Code page

A code page maps each character of text to the characters in a character set for FOCA fonts or the characters associated to a Unicode point for WorldType fonts. Two types of code pages exist:

  • A traditional code page contains the mapping information between a code point and a character ID. It can be used with FOCA character sets and TrueType and OpenType fonts.
  • An extended code page contains the mapping information for a code point, a character ID, and a Unicode point. It can be used with TrueType and OpenType fonts.
A character ID is an 8-byte character data string. A code point is an 8-bit binary number representing a character. Code points are usually shown as hexadecimal representations of their binary values.

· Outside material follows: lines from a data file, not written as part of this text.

Lemma get_chat_map_spec st :
  st_db (get_chat_map st) = st_db st
  /\ chat_map_stable (st_db st) (st_caches (get_chat_map st))
  /\ (forall d, contacts_stable d (st_caches st) ->
        contacts_stable d (st_caches (get_chat_map st)))
  /\ (forall d, message_guids_stable d (st_caches st) ->
        message_guids_stable d (st_caches (get_chat_map st)))
  /\ (forall d, reaction_guids_stable d (st_caches st) ->
        reaction_guids_stable d (st_caches (get_chat_map st)))
  /\ (forall d, participants_stable d (st_caches st) ->
        participants_stable d (st_caches (get_chat_map st))).
Proof.
  unfold get_chat_map, chat_map_stable. getter_cases; getter_solve.
Qed.

Lemma get_message_guid_to_id_map_spec st :
  st_db (get_message_guid_to_id_map st) = st_db st
  /\ message_guids_stable (st_db st)
       (st_caches (get_message_guid_to_id_map st))
  /\ (forall d, contacts_stable d (st_caches st) ->
        contacts_stable d (st_caches (get_message_guid_to_id_map st)))
  /\ (forall d, chat_map_stable d (st_caches st) ->
        chat_map_stable d (st_caches (get_message_guid_to_id_map st)))
  /\ (forall d, reaction_guids_stable d (st_caches st) ->
        reaction_guids_stable d (st_caches (get_message_guid_to_id_map st)))
  /\ (forall d, participants_stable d (st_caches st) ->
        participants_stable d (st_caches (get_message_guid_to_id_map st))).
Proof.
  unfold get_message_guid_to_id_map, message_guids_stable.
  getter_cases; getter_solve.
Qed.

Lemma get_reaction_guids_spec st :
  st_db (get_reaction_guids st) = st_db st
  /\ reaction_guids_stable (st_db st) (st_caches (get_reaction_guids st))
  /\ (forall d, contacts_stable d (st_caches st) ->
        contacts_stable d (st_caches (get_reaction_guids st)))
  /\ (forall d, chat_map_stable d (st_caches st) ->
        chat_map_stable d (st_caches (get_reaction_guids st)))
  /\ (forall d, message_guids_stable d (st_caches st) ->
        message_guids_stable d (st_caches (get_reaction_guids st)))
  /\ (forall d, participants_stable d (st_caches st) ->
        participants_stable d (st_caches (get_reaction_guids st))).
Proof.
  unfold get_reaction_guids, reaction_guids_stable.
  getter_cases; getter_solve.
Qed.

Lemma get_contact_map_spec st :
  st_db (get_contact_map st) = st_db st
  /\ contacts_stable (st_db st) (st_caches (get_contact_map st))
  /\ (forall d, reaction_guids_stable d (st_caches st) ->
        reaction_guids_stable d (st_caches (get_contact_map st)))
  /\ (forall d, chat_map_stable d (st_caches st) ->
        chat_map_stable d (st_caches (get_contact_map st)))
  /\ (forall d, message_guids_stable d (st_caches st) ->
        message_guids_stable d (st_caches (get_contact_map st)))
  /\ (forall d, participants_stable d (st_caches st) ->
        participants_stable d (st_caches (get_contact_map st))).
Proof.
  unfold get_contact_map, contacts_stable. getter_cases; getter_solve.
Qed.

Lemma get_chat_participants_map_spec st :
  st_db (get_chat_participants_map st) = st_db st
  /\ participants_stable (st_db st)
       (st_caches (get_chat_participants_map st))
  /\ (forall d, reaction_guids_stable d (st_caches st) ->
        reaction_guids_stable d (st_caches (get_chat_participants_map st)))
  /\ (forall d, chat_map_stable d (st_caches st) ->
        chat_map_stable d (st_caches (get_chat_participants_map st)))
  /\ (forall d, message_guids_stable d (st_caches st) ->
        message_guids_stable d (st_caches (get_chat_participants_map st)))
  /\ (forall d, contacts_stable d (st_caches st) ->
        contacts_stable d (st_caches (get_chat_participants_map st))).
Proof.
  unfold get_chat_participants_map, participants_stable.
  getter_cases; getter_solve.
Qed.

(** After the five getters the database is the same and every cache is
    stable. *)
Lemma getters_spec st :
  st_db (getters st) = st_db st /\ caches_stable (getters st).
Proof.
  unfold getters.
  destruct (get_chat_map_spec st) as (D1 & K1 & _).
  set (s1 := get_chat_map st) in *.
  destruct (get_message_guid_to_id_map_spec s1) as (D2 & M2 & _ & K2 & _).
  set (s2 := get_message_guid_to_id_map s1) in *.
  destruct (get_reaction_guids_spec s2) as (D3 & R3 & _ & K3 & M3 & _).
  set (s3 := get_reaction_guids s2) in *.
  destruct (get_contact_map_spec s3) as (D4 & C4 & R4 & K4 & M4 & _).
  set (s4 := get_contact_map s3) in *.
  destruct (get_chat_participants_map_spec s4)
    as (D5 & P5 & R5 & K5 & M5 & C5).
  set (s5 := get_chat_participants_map s4) in *.
  assert (D : st_db s5 = st_db st) by congruence.
  split; [exact D|]. unfold caches_stable. rewrite D.
  assert (E4 : st_db s4 = st_db st) by congruence.
  assert (E3 : st_db s3 = st_db st) by congruence.
  assert (E2 : st_db s2 = st_db st) by congruence.
  rewrite E4 in P5. rewrite E3 in C4. rewrite E2 in R3. rewrite D1 in M2.
  split; [exact (C5 _ C4)|]. split; [exact (M5 _ (M4 _ (M3 _ M2)))|].
  split; [exact (K5 _ (K4 _ (K3 _ (K2 _ K1))))|].
  split; [exact (R5 _ (R4 _ R3)) | exact P5].
Qed.


(** ** A run establishes a settled state: the user and the senders *)

Lemma fold_left_preserves {A B} (P : A -> Prop) (f : A -> B -> A) l a :
  P a -> (forall a x, P a -> P (f a x)) -> P (fold_left f l a).
Proof.
  intros Ha Hf. revert a Ha. induction l as [|x r IH]; simpl; auto.
Qed.

Lemma fold_left_hit {A B} (P : A -> Prop) (f : A -> B -> A) l a x :
  x ∈ l -> (forall a, P (f a x)) -> (forall a y, P a -> P (f a y)) ->
  P (fold_left f l a).
Proof.
  intros Hx Hhit Hf. revert a. induction l as [|y r IH]; intros a; simpl.
  - inversion Hx.
  - apply elem_of_cons in Hx as [->|Hx].
    + apply fold_left_preserves; auto.
    + apply IH. exact Hx.
Qed.
(** X1. Whatever the route, the request and the failures of the store,
    the status of the answer is one of 200, 400, 404, 405, 409, 500. *)
Theorem X1_status_codes `{GoEnv} (s : server) (rt : route) (r : Request) (w : world) :
  Status (handler s rt r w).1 ∈
    [StatusOK; StatusBadRequest; StatusNotFound; StatusMethodNotAllowed; StatusConflict;
     StatusInternalServerError].
Proof.
  destruct (handler_outcome s rt r w)
    as [(msg & code & -> & Hc & _)|[(msg & -> & _)|[[_ ->]|(w1 & qs & -> & _)]]].
  - simpl. apply list_elem_of_further.
    change (code ∈ clientCodes ++ [StatusInternalServerError]).
    apply elem_of_app. by left.
  - simpl. do 5 apply list_elem_of_further. apply list_elem_of_here.
  - apply list_elem_of_here.
  - apply renderDashboard_codes.
Qed.

(** X2. A request that is answered with 400, 404, 405 or 409 has
    written nothing: the tables are what they were. *)
Theorem X2_client_error_writes_nothing `{GoEnv} (s : server) (rt : route) (r : Request)
    (w : world) :
  Status (handler s rt r w).1 ∈ clientCodes ->
  db (handler s rt r w).2 = db w.
Proof.
  intros Hst.
  destruct (handler_outcome s rt r w)
    as [(msg & code & _ & _ & [Hdb _])|[(msg & Hresp & _)|[[_ Hout]|(w1 & qs & Hresp & _)]]].
  - exact Hdb.
  - rewrite Hresp in Hst. simpl in Hst. by apply clientCodes_not_500 in Hst.
  - rewrite Hout in Hst. simpl in Hst. by apply clientCodes_not_ok in Hst.
  - rewrite Hresp in Hst.
    destruct (renderDashboard_status s w1) as [Hs|Hs]; rewrite Hs in Hst.
    + by apply clientCodes_not_ok in Hst.
    + by apply clientCodes_not_500 in Hst.
Qed.

Lemma X2_client_error_writes_nothing_witness :
  db (handler (H := goASCII) plainServer RouteCreateCategory
        (post "/actions/categories/create" [("name", "Dev")]) devWorld).2 = db devWorld.
Proof.
  apply (X2_client_error_writes_nothing (H := goASCII) plainServer RouteCreateCategory
           (post "/actions/categories/create" [("name", "Dev")]) devWorld).
  vm_compute. do 3 apply list_elem_of_further. apply list_elem_of_here.
Defined.

(** X3. No handler leaves a transaction open: entered without one, it
    ends without one, on every path and under every failure. *)
Theorem X3_no_transaction_left_open `{GoEnv} (s : server) (rt : route) (r : Request)
    (w : world) :
  txn w = None -> txn (handler s rt r w).2 = None.
Proof.
  intros Htx.
  destruct (handler_outcome s rt r w)
    as [(msg & code & _ & _ & [_ Ht])|[(msg & _ & [_ Ht])|[[_ ->]|(w1 & qs & _ & _ & Ht & _)]]];
    try done; destruct Ht as [Ht|Ht]; congruence.
Qed.

Lemma X3_no_transaction_left_open_witness :
  txn (handler (H := goASCII) plainServer RouteCategoryActions
         (post "/actions/categories/1/delete" [])
         {| db := db repoWorld; txn := None;
            faults := [None; None; Some "context deadline exceeded"] |}).2 = None.
Proof.
  apply (X3_no_transaction_left_open (H := goASCII) plainServer RouteCategoryActions).
  reflexivity.
Defined.

(** X4. On every route but /health an answer with status 200 is the
    dashboard, rendered on the tables that the request left behind. *)
Theorem X4_ok_is_the_dashboard `{GoEnv} (s : server) (rt : route) (r : Request) (w : world) :
  rt <> RouteHealth ->
  Status (handler s rt r w).1 = StatusOK ->
  exists w1, (handler s rt r w).1 = (renderDashboard s w1).1 /\
             db w1 = db (handler s rt r w).2.
Proof.
  intros Hrt Hok.
  destruct (handler_outcome s rt r w)
    as [(msg & code & Hresp & Hc & _)|[(msg & Hresp & _)|[[Hh _]|(w1 & qs & Hresp & Hdb & _)]]].
  - rewrite Hresp in Hok. simpl in Hok. by apply clientCodes_not_ok in Hc.
  - rewrite Hresp in Hok. discriminate.
  - done.
  - exists w1. by split.
Qed.

Lemma X4_ok_is_the_dashboard_witness :
  exists w1,
    (handler (H := goASCII) plainServer RouteCreateLink
       (post "/actions/links/create"
          [("name", "Repo"); ("url", "https://x"); ("category_id", "1")]) devWorld).1
    = (renderDashboard (H := goASCII) plainServer w1).1 /\
    db w1 = db (handler (H := goASCII) plainServer RouteCreateLink
                  (post "/actions/links/create"
                     [("name", "Repo"); ("url", "https://x"); ("category_id", "1")])
                  devWorld).2.
Proof.
  apply (X4_ok_is_the_dashboard (H := goASCII) plainServer RouteCreateLink);
    [discriminate|reflexivity].
Defined.

(** ** Paths, ids and form fields at the edge *)

(** X5. The ids that [getDashboardData] writes with [FormatInt] come
    back as the same [int64]: a POST for /actions/links/{id}/delete
    runs the delete of exactly [id], one for /actions/links/{id}/update
    the update of exactly [id], and one for
    /actions/categories/{id}/delete is not turned down as a client
    error. *)
Theorem X5_view_ids_reach_their_rows `{GoEnv} (s : server) (r : Request) (w : world) (id : Z) :
  Method r = MethodPost ->
  - 2 ^ 63 <= id <= maxInt64 ->
  (Path r = ("/actions/links/" ++ strconv.FormatInt id ++ "/delete")%string ->
   handleLinkActions s r w = handleDeleteLink s r id w) /\
  (Path r = ("/actions/links/" ++ strconv.FormatInt id ++ "/update")%string ->
   handleLinkActions s r w = handleUpdateLink s r id w) /\
  (Path r = ("/actions/categories/" ++ strconv.FormatInt id ++ "/delete")%string ->
   Status (handleCategoryActions s r w).1 = StatusOK \/
   Status (handleCategoryActions s r w).1 = StatusInternalServerError).
Proof.
  intros Hm Hid. split_and!; intros Hp.
  - unfold handleLinkActions. rewrite Hm, Hp. simpl negb. cbv iota.
    pose proof (action_path_parts "/actions/links/" "delete" id) as Hparts.
    unfold pathParts in Hparts. rewrite Hparts, ParseInt_FormatInt; try done.
    repeat constructor; discriminate.
  - unfold handleLinkActions. rewrite Hm, Hp. simpl negb. cbv iota.
    pose proof (action_path_parts "/actions/links/" "update" id) as Hparts.
    unfold pathParts in Hparts. rewrite Hparts, ParseInt_FormatInt; try done.
    repeat constructor; discriminate.
  - unfold handleCategoryActions. rewrite Hm, Hp. simpl negb. cbv iota.
    pose proof (action_path_parts "/actions/categories/" "delete" id) as Hparts.
    unfold pathParts in Hparts. rewrite Hparts, ParseInt_FormatInt; try done.
    2:{ repeat constructor; discriminate. }
    destruct (category_tx_outcome s id w) as [(msg & Hresp & _)|(w1 & Hresp & _)].
    + right. exact (f_equal Status Hresp).
    + destruct (renderDashboard_status s w1) as [Hs|Hs].
      * left. exact (eq_trans (f_equal Status Hresp) Hs).
      * right. exact (eq_trans (f_equal Status Hresp) Hs).
Qed.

Code Point Representations

System Value
Binary 11000001
Decimal 193
Hexadecimal C1

When a code page is used with a FOCA font character set, each keyboard character is translated into a code point. When the text is printed, each code point is matched to a character ID on the code page you specified. The character ID is then matched to the image (raster pattern or outline pattern) of the character in the character set you specified. The image in the character set is the image that is printed in your text. To be a valid code page for a particular character set, all character IDs in the code page must be included in that character set (Figure 11).

Translation of a keyboard character into a printed character with a code page and FOCA font character set

This picture shows how a keyboard character is translated into a printed character with a code page and FOCA font character set

When a code page is used with a TrueType and OpenType font, each code point is matched to the character ID on the code page you specified. The character ID is matched to a Unicode point on the graphic character global identifier to Unicode mapping (GUM) table on your printer. The Unicode point is then matched to the image of the TrueType and OpenType font you specified (Figure 12).

Translation of a keyboard character into a printed character using a code page and a TrueType and OpenType font

This picture shows how a keyboard character is translated into a printed character using a code page and a TrueType and OpenType font.

When an extended code page is used with a TrueType and Open Type font, each code point is matched to the Unicode point on the extended code page you specified without referring to the GUM on your printer. The Unicode point is then matched to the image of the TrueType and OpenType font you specified (see Figure 13).

Translation of a keyboard character into a printed character using an extended code page and a TrueType and OpenType font

This picture shows how a keyboard character is translated into a printed character using an extended code page and a TrueType and OpenType font.

The next figure shows an example of a code page. In the example, when the printer receives hexadecimal code point C1 for the code page T1V10037, it prints an uppercase A (character ID LA020000).

Code page T1V10037

This picture shows a partial grid for the T1V10037 Country Extended: United States, Canada code page.

Code pages for different languages

Code pages accommodate various national languages by using characters and special symbols appropriate to the language. Different code pages can have identical character IDs assigned to different code points. For example, the character é (lowercase e accent acute, character ID LE110000) has these code point assignments in two different code pages:

  • Hexadecimal code point 51 in code page T1V10037 (Country Extended: United States, Canada)
  • Hexadecimal code point 5A in code page T1V10280 (Country Extended: Italy)

Single- and double-byte code pages

A single-byte code page contains 256 or fewer 1-byte code points. Single-byte code pages are large enough for languages with alphabetic writing systems, such as English, Greek, and Arabic. A single-byte character set (SBCS) is used with a single-byte code page.

A double-byte code page can contain as many as 65,536 two-byte code points. Languages with non-alphabetic writing systems, such as Chinese, Japanese, and Korean, require double-byte code pages. A double-byte character set (DBCS) is used with a double-byte code page.

DBCSs contain some single-byte characters, usually romaji (Western characters) and katakana. Single-byte code pages are used with these characters. Because the characters are either half width (Font spacing characteristics) or proportionally spaced, these code pages are sometimes called half-width code pages.

Code page sections

If you think of a double-byte code page as a collection of single-byte code pages, a double-byte character code has two parts: the first byte indicates a section of the code page, and the second byte indicates a code point in the section.

Raster coded fonts treat double-byte code pages this way: the coded font is divided into sections, each with its own single-byte code page. Each character in the section has a single-byte code point.

Outline coded fonts treat double-byte code pages as single, large code pages. Each character has a double-byte code point.